Photoreceptor rod and cone phosphodiesterases comprise the sixth family of cyclic nucleotide phosphodiesterases (PDE6). PDE6s have uniquely evolved as effector enzymes in the vertebrate phototransduction cascade. To understand the evolution of the PDE6 family, we have examined PDE6 in lamprey, an ancient vertebrate group. A single PDE6 catalytic subunit transcript was found in the sea lamprey Petromyzon marinus cDNA library. The lamprey PDE6 sequence showed a high degree of homology with mammalian PDE6 and equally distant relationships with the rod and cone enzymes. In contrast, two different PDE6 inhibitory Pgamma subunits, a cone-type Pgamma1 and a mixed cone/rod-type Pgamma2, have been identified in the lamprey retina. Immunofluorescence analysis demonstrated that Pgamma1 and Pgamma2 are expressed in the long and short photoreceptors of sea lamprey, respectively. The catalytic PDE6 subunit was present in the photoreceptors of both types and colocalized with the Pgamma subunits. Recombinant Pgamma1 and Pgamma2 potently inhibited trypsin-activated lamprey and bovine PDE6 enzymes. Our results point to a high degree of conservation of PDE6 genes during the vertebrate evolution. The apparent duplication of the Pgamma gene in the stem of vertebrate lineage may have been an essential component of the evolution of scotopic vision in early vertebrates.

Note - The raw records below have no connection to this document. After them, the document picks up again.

(** * validate-hook.py: the hook validator, embedded and verified

    A shallow embedding of [skills/create-hook/scripts/validate-hook.py]:
    the event schema registry, the installation locator
    ([find_hook_in_settings], [check_installation_status]), event inference
    ([detect_hook_event]), script validation ([validate_hook_script]) and
    settings validation ([validate_settings]).

    Python [str] values are modelled as [string], one character per byte:
    the model is that of the validator on ASCII text.  On text with other
    characters Python counts and slices code points and also treats the
    Unicode white space as space and the Unicode letters and digits as
    word characters, where [Py.split], [Py.strip], [Py.take] and
    [search_event] below see bytes and the ASCII classes only.  Everything
    the validator asks of the outside (the file system, [ast.parse], the
    subprocesses, [json.loads], [pathlib]) is read from a [World] record, and
    every parser or subprocess call made on the script under validation is
    logged in a trace.

    Settings documents are taken as parsed and well typed (a [hooks] object
    of lists of objects with string fields).  Exceptions that the script does
    not catch, and that would end the validator itself, are outside the
    model: [resolve()] on the script under validation, an [OSError] while a
    settings file is read by [validate_settings], and failures of [bash -n]
    other than a timeout or a missing [bash].  The report printer
    ([print_report]), project validation ([validate_project]) and the
    command line ([main], after the arguments are parsed) return what they
    print as a list of lines. *)

From Stdlib Require Import Ascii ZArith Lia.
From stdpp Require Import strings pretty list gmap sorting.

(** ** Python string primitives *)

Module Py.

(** The double-quote character, and the one-character strings used below. *)
Definition dquote : string := String "034"%char EmptyString.
Definition squote : string := String "039"%char EmptyString.
Definition newline : ascii := "010"%char.

(** [str.isspace] on ASCII: tab, LF, VT, FF, CR, FS, GS, RS, US, space. *)
Definition isspace (c : ascii) : bool :=
  match c with
  | "009" | "010" | "011" | "012" | "013"
  | "028" | "029" | "030" | "031" | " " => true
  | _ => false
  end%char.

(** The regular expression class [\w] on ASCII: letters, digits, underscore. *)
Definition isword (c : ascii) : bool :=
  let n := nat_of_ascii c in
  ((48 <=? n) && (n <=? 57) || (65 <=? n) && (n <=? 90)
   || (97 <=? n) && (n <=? 122) || (n =? 95))%nat.

Definition is_empty (s : string) : bool :=
  match s with EmptyString => true | String _ _ => false end.

(** [s.startswith(pre)] *)
Definition startswith (s pre : string) : bool := String.prefix pre s.

(** [sub in s] *)
Fixpoint contains (s sub : string) : bool :=
  String.prefix sub s
  || match s with
     | EmptyString => false
     | String _ t => contains t sub
     end.

(** [s.endswith(suf)]: some tail of [s] is [suf]. *)
Fixpoint endswith (s suf : string) : bool :=
  String.eqb s suf
  || match s with
     | EmptyString => false
     | String _ t => endswith t suf
     end.

(** [s.replace(old, new)] for a non-empty [old]: one pass from the left,
    occurrences do not overlap.  [skip] counts the characters of a matched
    occurrence that are still to be dropped. *)
Fixpoint replace_go (old new : string) (skip : nat) (s : string) : string :=
  match s with
  | EmptyString => EmptyString
  | String c t =>
      match skip with
      | S k => replace_go old new k t
      | O =>
          if String.prefix old s
          then new +:+ replace_go old new (String.length old - 1) t
          else String c (replace_go old new 0 t)
      end
  end.

(** With an empty [old], Python puts [new] before every character and at
    the end. *)
Fixpoint interleave (new s : string) : string :=
  match s with
  | EmptyString => new
  | String c t => new +:+ String c (interleave new t)
  end.

Definition replace (s old new : string) : string :=
  if is_empty old then interleave new s else replace_go old new 0 s.

(** [s.replace(c, '')] for a one-character [c]: used to strip quotes. *)
Definition remove (s c : string) : string := replace s c EmptyString.

(** [s.split()]: the maximal runs of non-space characters. [tok] is the run
    being read. *)
Fixpoint split_go (tok s : string) : list string :=
  match s with
  | EmptyString => if is_empty tok then [] else [tok]
  | String c t =>
      if isspace c
      then (if is_empty tok then split_go EmptyString t
            else tok :: split_go EmptyString t)
      else split_go (tok +:+ String c EmptyString) t
  end.

Definition split (s : string) : list string := split_go EmptyString s.

Fixpoint lstrip (s : string) : string :=
  match s with
  | EmptyString => EmptyString
  | String c t => if isspace c then lstrip t else s
  end.

Fixpoint rstrip (s : string) : string :=
  match s with
  | EmptyString => EmptyString
  | String c t =>
      let t' := rstrip t in
      if isspace c && is_empty t' then EmptyString else String c t'
  end.

(** [s.strip()] *)
Definition strip (s : string) : string := rstrip (lstrip s).

(** [s[:n]] *)
Fixpoint take (n : nat) (s : string) : string :=
  match n, s with
  | S k, String c t => String c (take k t)
  | _, _ => EmptyString
  end.

(** [s[n:]] *)
Fixpoint drop (n : nat) (s : string) : string :=
  match n, s with
  | S k, String _ t => drop k t
  | _, _ => s
  end.

(** [s.split('\n')[0]]: the text before the first line feed. *)
Fixpoint first_line (s : string) : string :=
  match s with
  | EmptyString => EmptyString
  | String c t =>
      if Ascii.eqb c newline then EmptyString else String c (first_line t)
  end.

Transducin activation state controls its light-dependent translocation in rod photoreceptors.

Light-dependent redistribution of transducin between the rod outer segments (OS) and other photoreceptor compartments including the inner segments (IS) and synaptic terminals (ST) is recognized as a critical contributing factor to light and dark adaptation. The mechanisms of light-induced transducin translocation to the IS/ST and its return to the OS during dark adaptation are not well understood. We have probed these mechanisms by examining light-dependent localizations of the transducin-alpha subunit (Gtalpha)in mice lacking the photoreceptor GAP-protein RGS9, or expressing the GTPase-deficient mutant GtalphaQ200L. An illumination threshold for the Gtalpha movement out of the OS is lower in the RGS9 knockout mice, indicating that the fast inactivation of transducin in the wild-type mice limits its translocation to the IS/ST. Transgenic GtalphaQ200L mice have significantly diminished levels of proteins involved in cGMP metabolism in rods, most notably the PDE6 catalytic subunits, and severely reduced sensitivity to light. Similarly to the native Gtalpha, the GtalphaQ200L mutant is localized to the IS/ST compartment in light-adapted transgenic mice. However, the return of GtalphaQ200L to the OS during dark adaptation is markedly slower than normal. Thus, the light-dependent translocations of transducin are controlled by the GTP-hydrolysis on Gtalpha, and apparently, do not require Gtalpha interaction with RGS9 and PDE6.